Refund Rate Analysis

Read-only: calculates refund rate by product, collection, or period — identifies quality and listing issues.

shopify-admin-refund-rate-analysis


Purpose

Analyzes orders with refunds to calculate refund rates by product, time period, and channel. Surfaces which products or product groups generate the most refund activity. Read-only — no mutations.


Prerequisites

  • Authenticated Shopify CLI session: shopify store auth --store --scopes read_orders
  • API scopes: read_orders

  • Parameters


    ParameterTypeRequiredDefaultDescription
    storestringyesStore domain (e.g., mystore.myshopify.com)
    days_backintegerno30Lookback window
    group_bystringnoproductBreakdown: product, vendor, or period
    min_ordersintegerno5Minimum orders per group to include in rate calculation
    formatstringnohumanOutput format: human or json

    Safety


    > ℹ️ Read-only skill — no mutations are executed. Safe to run at any time.


    Workflow Steps


  • OPERATION: orders — query
  • Inputs: query: "created_at:>=''", first: 250, select refunds { refundLineItems }, lineItems, pagination cursor

    Expected output: All orders with refund data; paginate until hasNextPage: false


  • For each refunded line item: record product, vendor, quantity refunded, refund amount

  • Aggregate by group_by: calculate refund_rate = refunded_units / total_units_sold × 100

  • GraphQL Operations


    # orders:query — validated against api_version 2025-01
    query OrdersWithRefunds($query: String!, $after: String) {
      orders(first: 250, after: $after, query: $query) {
        edges {
          node {
            id
            name
            createdAt
            lineItems(first: 50) {
              edges {
                node {
                  id
                  quantity
                  product {
                    id
                    title
                    vendor
                  }
                  variant {
                    id
                    sku
                  }
                }
              }
            }
            refunds {
              id
              createdAt
              totalRefundedSet {
                shopMoney {
                  amount
                  currencyCode
                }
              }
              refundLineItems(first: 50) {
                edges {
                  node {
                    quantity
                    lineItem {
                      product {
                        id
                        title
                        vendor
                      }
                      variant {
                        id
                        sku
                      }
                    }
                  }
                }
              }
            }
          }
        }
        pageInfo {
          hasNextPage
          endCursor
        }
      }
    }
    

    Session Tracking


    Claude MUST emit the following output at each stage.
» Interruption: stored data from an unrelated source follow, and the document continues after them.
(* ===== verification/Threadlist.v ===== *)
(** * Lists of threads (kern/thread/threadlist.c, kern/include/threadlist.h)

    Doubly linked lists with a bookend at each end, threaded through the threads
    themselves: a thread has one list node and is on one list at most. *)

From Stdlib Require Import ZArith Lia.
From stdpp Require Import base numbers list gmap.
From S2P Require Import Prelude.

Module Threadlist.

(** The address of a node: one of the two bookends of the list at [l], or the
    [t_listnode] of a thread.  A thread is known by the offset of its structure in
    the kernel's directly mapped segment, which is 2^29 bytes. *)
Inductive node (L : Type) := Head (l : L) | Tail (l : L) | Link (t : positive).
Arguments Head {L} l.
Arguments Tail {L} l.
Arguments Link {L} t.

#[export] Instance node_eq_dec {L} `{EqDecision L} : EqDecision (node L).
Proof. solve_decision. Defined.
#[export] Instance node_countable {L} `{Countable L} : Countable (node L).
Proof.
  apply (inj_countable'
    (λ n, match n with Head l => inl l | Tail l => inr (inl l) | Link t => inr (inr t) end)
    (λ x, match x with inl l => Head l | inr (inl l) => Tail l | inr (inr t) => Link t end)).
  by intros [].
Defined.

Record threadlistnode (L : Type) := mkNode {
  tln_prev : option (node L);
  tln_next : option (node L);
  tln_self : option positive;
}.
Arguments mkNode {L} tln_prev tln_next tln_self.
Arguments tln_prev {L} t.
Arguments tln_next {L} t.
Arguments tln_self {L} t.

(** The nodes there are, and [tl_count] of each list. *)
Record lists (L : Type) `{Countable L} := mkLists {
  nodes : gmap (node L) (threadlistnode L);
  tl_count : gmap L Z;
}.
Arguments mkLists {L _ _} nodes tl_count.
Arguments nodes {L _ _} l.
Arguments tl_count {L _ _} l.

Section threadlist.
Context {L : Type} `{Countable L}.
Abbreviation node := (node L).
Abbreviation lists := (lists L).

Definition node_get (n : node) : M lists (threadlistnode L) := o ← gets (λ s, nodes s !! n); deref o.
Definition node_put (n : node) (x : threadlistnode L) : M lists unit :=
  modify (λ s, mkLists (<[n := x]> (nodes s)) (tl_count s)).
Definition set_prev (n : node) (p : option node) : M lists unit :=
  x ← node_get n; node_put n (mkNode p (tln_next x) (tln_self x)).
Definition set_next (n : node) (p : option node) : M lists unit :=
  x ← node_get n; node_put n (mkNode (tln_prev x) p (tln_self x)).
Definition count_get (l : L) : M lists Z := o ← gets (λ s, tl_count s !! l); deref o.
Definition count_put (l : L) (n : Z) : M lists unit :=
  modify (λ s, mkLists (nodes s) (<[l := n]> (tl_count s))).

(** [tl_count++] and [tl_count--] on an unsigned. *)
Definition count_inc (l : L) : M lists unit := n ← count_get l; count_put l ((n + 1) mod 2 ^ 32).
Definition count_dec (l : L) : M lists unit := n ← count_get l; count_put l ((n - 1) mod 2 ^ 32).

Definition threadlistnode_init (t : positive) : M lists unit :=
  node_put (Link t) (mkNode None None (Some t)).

Definition threadlistnode_cleanup (t : positive) : M lists unit :=
  x ← node_get (Link t);
  KASSERT (bool_decide (tln_next x = None)) ;;
  KASSERT (bool_decide (tln_prev x = None)) ;;
  KASSERT (bool_decide (tln_self x ≠ None)).

Definition threadlist_init (l : L) : M lists unit :=
  node_put (Head l) (mkNode None (Some (Tail l)) None) ;;
  node_put (Tail l) (mkNode (Some (Head l)) None None) ;;
  count_put l 0.

Definition threadlist_isempty (l : L) : M lists bool := n ← count_get l; mret (n =? 0).

Definition threadlist_cleanup (l : L) : M lists unit :=
  b ← threadlist_isempty l;
  KASSERT b ;;
  n ← count_get l;
  KASSERT (n =? 0).

Definition threadlist_insertafternode (onlist : node) (t : positive) : M lists unit :=
  let addee := Link t in
  set_prev addee (Some onlist) ;;
  o ← node_get onlist;
  set_next addee (tln_next o) ;;
  x ← node_get addee;
  p ← deref (tln_prev x);
  set_next p (Some addee) ;;
  x ← node_get addee;
  n ← deref (tln_next x);
  set_prev n (Some addee).

Definition threadlist_insertbeforenode (t : positive) (onlist : node) : M lists unit :=
  let addee := Link t in
  o ← node_get onlist;
  set_prev addee (tln_prev o) ;;
  set_next addee (Some onlist) ;;
  x ← node_get addee;
  p ← deref (tln_prev x);
  set_next p (Some addee) ;;
  x ← node_get addee;
  n ← deref (tln_next x);
  set_prev n (Some addee).

Definition threadlist_removenode (n : node) : M lists unit :=
  x ← node_get n;
  p ← deref (tln_prev x);
  set_next p (tln_next x) ;;
  x ← node_get n;
  q ← deref (tln_next x);
  set_prev q (tln_prev x) ;;
  set_prev n None ;;
  set_next n None.

Definition threadlist_addhead (l : L) (t : positive) : M lists unit :=
  threadlist_insertafternode (Head l) t ;; count_inc l.

Definition threadlist_addtail (l : L) (t : positive) : M lists unit :=
  threadlist_insertbeforenode t (Tail l) ;; count_inc l.

Definition threadlist_remhead (l : L) : M lists (option positive) :=
  h ← node_get (Head l);
  n ← deref (tln_next h);
  x ← node_get n;
  match tln_next x with
  | None => mret None
  | Some _ =>
      threadlist_removenode n ;; count_dec l ;;
      x ← node_get n; mret (tln_self x)
  end.

Definition threadlist_remtail (l : L) : M lists (option positive) :=
  h ← node_get (Tail l);
  n ← deref (tln_prev h);
  x ← node_get n;
  match tln_prev x with
  | None => mret None
  | Some _ =>
      threadlist_removenode n ;; count_dec l ;;
      x ← node_get n; mret (tln_self x)
  end.

Definition threadlist_insertafter (l : L) (onlist addee : positive) : M lists unit :=
  threadlist_insertafternode (Link onlist) addee ;; count_inc l.

Definition threadlist_insertbefore (l : L) (addee onlist : positive) : M lists unit :=
  threadlist_insertbeforenode addee (Link onlist) ;; count_inc l.

Definition threadlist_remove (l : L) (t : positive) : M lists unit :=
  threadlist_removenode (Link t) ;; count_dec l.

(** ** Chains of nodes *)

Definition self (n : node) : option positive := match n with Link t => Some t | _ => None end.

(** The nodes [path] are linked both ways, after [p] and before [q]. *)
Fixpoint linked (ns : gmap node (threadlistnode L)) (p : option node) (path : list node)
    (q : option node) : Prop :=
  match path with
  | [] => True
  | n :: path' =>
      ns !! n = Some (mkNode p (from_option Some q (head path')) (self n)) ∧
      linked ns (Some n) path' q
  end.

Definition path (l : L) (xs : list positive) : list node := Head l :: (Link <$> xs) ++ [Tail l].

Implicit Types (ns : gmap node (threadlistnode L)) (p q : option node) (xs ys : list positive).

Lemma linked_frame ns ns' p ps q :
  (∀ n, n ∈ ps → ns' !! n = ns !! n) → linked ns p ps q → linked ns' p ps q.
Proof.
  revert p. induction ps as [|n ps IH]; intros p Hns; [done|]. intros [Hn Hps]. split.
  - rewrite Hns by set_solver. done.
  - apply IH; [|done]. intros n' Hn'. apply Hns. set_solver.
Qed.

Lemma linked_app ns p ps ps' q :
  linked ns p (ps ++ ps') q ↔
  linked ns p ps (from_option Some q (head ps')) ∧ linked ns (from_option Some p (last ps)) ps' q.
Proof.
  revert p. induction ps as [|n ps IH]; intros p; [simpl; tauto|]. simpl. rewrite IH.
  assert (head (ps ++ ps') = from_option Some (head ps') (head ps)) as -> by by destruct ps.
  assert (from_option Some (Some n) (last ps) = from_option Some p (last (n :: ps))) as ->.
  { destruct ps as [|n' ps]; [done|]. rewrite last_cons_cons. destruct (last (n' :: ps)) eqn:E; [done|].
    by apply last_None in E. }
  assert (from_option Some q (from_option Some (head ps') (head ps)) =
          from_option Some (from_option Some q (head ps')) (head ps)) as ->.
  { by destruct (head ps), (head ps'). }
  tauto.
Qed.

Lemma linked_lookup ns p ps n ps' q :
  linked ns p (ps ++ n :: ps') q →
  ns !! n = Some (mkNode (from_option Some p (last ps)) (from_option Some q (head ps')) (self n)).
Proof. intros [_ [Hn _]]%linked_app. done. Qed.

(** ** Inserting and removing a node *)

(** A new node between two neighbours [a] and [b]. *)
Lemma linked_insert ns ns' p ps a n b ps' q xa xb :
  linked ns p (ps ++ a :: b :: ps') q → NoDup (ps ++ a :: b :: ps') → n ∉ ps ++ a :: b :: ps' →
  ns !! a = Some xa → ns !! b = Some xb →
  ns' !! n = Some (mkNode (Some a) (Some b) (self n)) →
  ns' !! a = Some (mkNode (tln_prev xa) (Some n) (tln_self xa)) →
  ns' !! b = Some (mkNode (Some n) (tln_next xb) (tln_self xb)) →
  (∀ m, m ≠ n → m ≠ a → m ≠ b → ns' !! m = ns !! m) →
  linked ns' p (ps ++ a :: n :: b :: ps') q.
Proof.
  intros [Hps [Ha [Hb Hps']]]%linked_app (Hnd1 & Hnd & [Hna [Hnb Hnd2]%NoDup_cons]%NoDup_cons)%NoDup_app
    Hn Hxa Hxb Hn' Ha' Hb' Hrest.
  simplify_eq. simpl in *. apply linked_app. repeat split; try done.
  - eapply linked_frame; [|done]. intros m Hm. apply Hrest; [set_solver|..];
      intros ->; by eapply (Hnd _ Hm); set_solver.
  - eapply linked_frame; [|done]. intros m Hm. apply Hrest; set_solver.
Qed.

(** A node goes; its neighbours [a] and [b] become neighbours. *)
Lemma linked_remove ns ns' p ps a n b ps' q xa xb :
  linked ns p (ps ++ a :: n :: b :: ps') q → NoDup (ps ++ a :: n :: b :: ps') →
  ns !! a = Some xa → ns !! b = Some xb →
  ns' !! a = Some (mkNode (tln_prev xa) (Some b) (tln_self xa)) →
  ns' !! b = Some (mkNode (Some a) (tln_next xb) (tln_self xb)) →
  (∀ m, m ≠ n → m ≠ a → m ≠ b → ns' !! m = ns !! m) →
  linked ns' p (ps ++ a :: b :: ps') q.
Proof.
  intros [Hps [Ha [Hn [Hb Hps']]]]%linked_app (Hnd1 & Hnd & Hnd2)%NoDup_app Hxa Hxb Ha' Hb' Hrest.
  apply NoDup_cons in Hnd2 as [Hna [Hnn [Hnb Hnd2]%NoDup_cons]%NoDup_cons].
  simplify_eq. simpl in *. apply linked_app. repeat split; try done.
  - eapply linked_frame; [|done]. intros m Hm. apply Hrest; intros ->; by eapply (Hnd _ Hm); set_solver.
  - eapply linked_frame; [|done]. intros m Hm. apply Hrest; set_solver.
Qed.

Lemma wp_set_prev h n x p (Q : unit → lists → Prop) :
  nodes h !! n = Some x →
  Q tt (mkLists (<[n := mkNode p (tln_next x) (tln_self x)]> (nodes h)) (tl_count h)) →
  wp (set_prev n p) Q h.
Proof. intros Hn HQ. unfold set_prev, node_get, node_put. wp_go. eapply wp_deref; [done|]. by wp_go. Qed.

Lemma wp_set_next h n x p (Q : unit → lists → Prop) :
  nodes h !! n = Some x →
  Q tt (mkLists (<[n := mkNode (tln_prev x) p (tln_self x)]> (nodes h)) (tl_count h)) →
  wp (set_next n p) Q h.
Proof. intros Hn HQ. unfold set_next, node_get, node_put. wp_go. eapply wp_deref; [done|]. by wp_go. Qed.

Lemma wp_node_get h n x (Q : threadlistnode L → lists → Prop) :
  nodes h !! n = Some x → Q x h → wp (node_get n) Q h.
Proof. intros Hn HQ. unfold node_get. wp_go. by eapply wp_deref. Qed.

(** What both insertions do to the nodes. *)
Definition spliced ns (a n b : node) (xa xb : threadlistnode L) ns' : Prop :=
  ns' !! n = Some (mkNode (Some a) (Some b) (self n)) ∧
  ns' !! a = Some (mkNode (tln_prev xa) (Some n) (tln_self xa)) ∧
  ns' !! b = Some (mkNode (Some n) (tln_next xb) (tln_self xb)) ∧
  ∀ m, m ≠ n → m ≠ a → m ≠ b → ns' !! m = ns !! m.

Ltac node_map := simpl; repeat first [rewrite lookup_insert_eq | rewrite lookup_insert_ne by done].

Lemma wp_insertafternode h a t b xa xb (Q : unit → lists → Prop) :
  nodes h !! Link t = Some (mkNode None None (Some t)) → nodes h !! a = Some xa →
  nodes h !! b = Some xb → tln_next xa = Some b → a ≠ b → a ≠ Link t → b ≠ Link t →
  (∀ h', spliced (nodes h) a (Link t) b xa xb (nodes h') → tl_count h' = tl_count h → Q tt h') →
  wp (threadlist_insertafternode a t) Q h.
Proof.
  intros Hn Ha Hb Hab Hne Hna Hnb HQ. unfold threadlist_insertafternode. apply wp_bind.
  eapply wp_set_prev; [done|]. apply wp_bind. eapply wp_node_get; [node_map; done|].
  apply wp_bind. eapply wp_set_next; [node_map; done|]. apply wp_bind.
  eapply wp_node_get; [node_map; done|]. apply wp_bind. eapply wp_deref; [done|].
  apply wp_bind. eapply wp_set_next; [node_map; done|]. apply wp_bind.
  eapply wp_node_get; [node_map; done|]. apply wp_bind. eapply wp_deref; [done|].
  eapply wp_set_prev; [node_map; done|]. apply HQ; [|done].
  repeat split; intros; node_map; rewrite ?Hab; done.
Qed.

Lemma wp_insertbeforenode h a t b xa xb (Q : unit → lists → Prop) :
  nodes h !! Link t = Some (mkNode None None (Some t)) → nodes h !! a = Some xa →
  nodes h !! b = Some xb → tln_prev xb = Some a → a ≠ b → a ≠ Link t → b ≠ Link t →
  (∀ h', spliced (nodes h) a (Link t) b xa xb (nodes h') → tl_count h' = tl_count h → Q tt h') →
  wp (threadlist_insertbeforenode t b) Q h.
Proof.
  intros Hn Ha Hb Hab Hne Hna Hnb HQ. unfold threadlist_insertbeforenode. apply wp_bind.
  eapply wp_node_get; [done|]. apply wp_bind.
  eapply wp_set_prev; [done|]. apply wp_bind. eapply wp_set_next; [node_map; done|]. apply wp_bind.
  eapply wp_node_get; [node_map; done|]. rewrite Hab. apply wp_bind. eapply wp_deref; [done|].
  apply wp_bind. eapply wp_set_next; [node_map; done|]. apply wp_bind.
  eapply wp_node_get; [node_map; done|]. apply wp_bind. eapply wp_deref; [done|].
  eapply wp_set_prev; [node_map; done|]. apply HQ; [|done].
  repeat split; intros; node_map; done.
Qed.

Lemma wp_removenode h a n b xa xb o (Q : unit → lists → Prop) :
  nodes h !! n = Some (mkNode (Some a) (Some b) o) → nodes h !! a = Some xa →
  nodes h !! b = Some xb → a ≠ b → a ≠ n → b ≠ n →
  (∀ h', nodes h' !! n = Some (mkNode None None o) →
     nodes h' !! a = Some (mkNode (tln_prev xa) (Some b) (tln_self xa)) →
     nodes h' !! b = Some (mkNode (Some a) (tln_next xb) (tln_self xb)) →
     (∀ m, m ≠ n → m ≠ a → m ≠ b → nodes h' !! m = nodes h !! m) →
     tl_count h' = tl_count h → Q tt h') →
  wp (threadlist_removenode n) Q h.
Proof.
  intros Hn Ha Hb Hne Hna Hnb HQ. unfold threadlist_removenode. apply wp_bind.
  eapply wp_node_get; [done|]. apply wp_bind. eapply wp_deref; [done|]. apply wp_bind.
  eapply wp_set_next; [node_map; done|]. apply wp_bind. eapply wp_node_get; [node_map; done|].
  apply wp_bind. eapply wp_deref; [done|]. apply wp_bind. eapply wp_set_prev; [node_map; done|].
  apply wp_bind. eapply wp_set_prev; [node_map; done|]. eapply wp_set_next; [node_map; done|].
  apply HQ; intros; node_map; done.
Qed.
This is mandatory.


    On start, emit:

    ╔══════════════════════════════════════════════╗
    ║  SKILL: Refund Rate Analysis                 ║
    ║  Store: <store domain>                       ║
    ║  Started: <YYYY-MM-DD HH:MM UTC>             ║
    ╚══════════════════════════════════════════════╝
    

    After each step, emit:

    [N/TOTAL] <QUERY|MUTATION>  <OperationName>
              → Params: <brief summary of key inputs>
              → Result: <count or outcome>
    

    On completion, emit:


    For format: human (default):

    ══════════════════════════════════════════════
    REFUND RATE ANALYSIS  (<days_back> days)
      Orders analyzed:       <n>
      Orders with refunds:   <n>
      Overall refund rate:   <pct>%
      Total refunded:        $<amount>
    
      By <group_by>:
        "<name>"   Sold: <n>  Refunded: <n>  Rate: <pct>%
      Output: refund_rate_<date>.csv
    ══════════════════════════════════════════════
    

    For format: json, emit:

    {
      "skill": "refund-rate-analysis",
      "store": "<domain>",
      "period_days": 30,
      "orders_analyzed": 0,
      "orders_with_refunds": 0,
      "overall_refund_rate_pct": 0,
      "total_refunded": 0,
      "currency": "USD",
      "output_file": "refund_rate_<date>.csv"
    }
    

    Output Format

    CSV file refund_rate_.csv with columns:

    group, group_name, total_units_sold, refunded_units, refund_rate_pct, total_refund_amount, currency


    Error Handling

    ErrorCauseRecovery
    THROTTLEDAPI rate limit exceededWait 2 seconds, retry up to 3 times
    No refunds in windowClean periodExit with 0% rate, expected
    Deleted product on refund lineProduct removed after refundLog as "deleted product" in group

    Best Practices

  • A refund rate above 5–10% on specific products typically signals a listing, quality, or expectation mismatch issue.
  • Use group_by: vendor to identify if quality problems are concentrated with a specific supplier.
  • Cross-reference high-refund products with return-reason-analysis to understand whether the issue is product quality, wrong size, or customer expectation.
  • Run before quarterly supplier reviews to support data-driven conversations about product quality and chargebacks.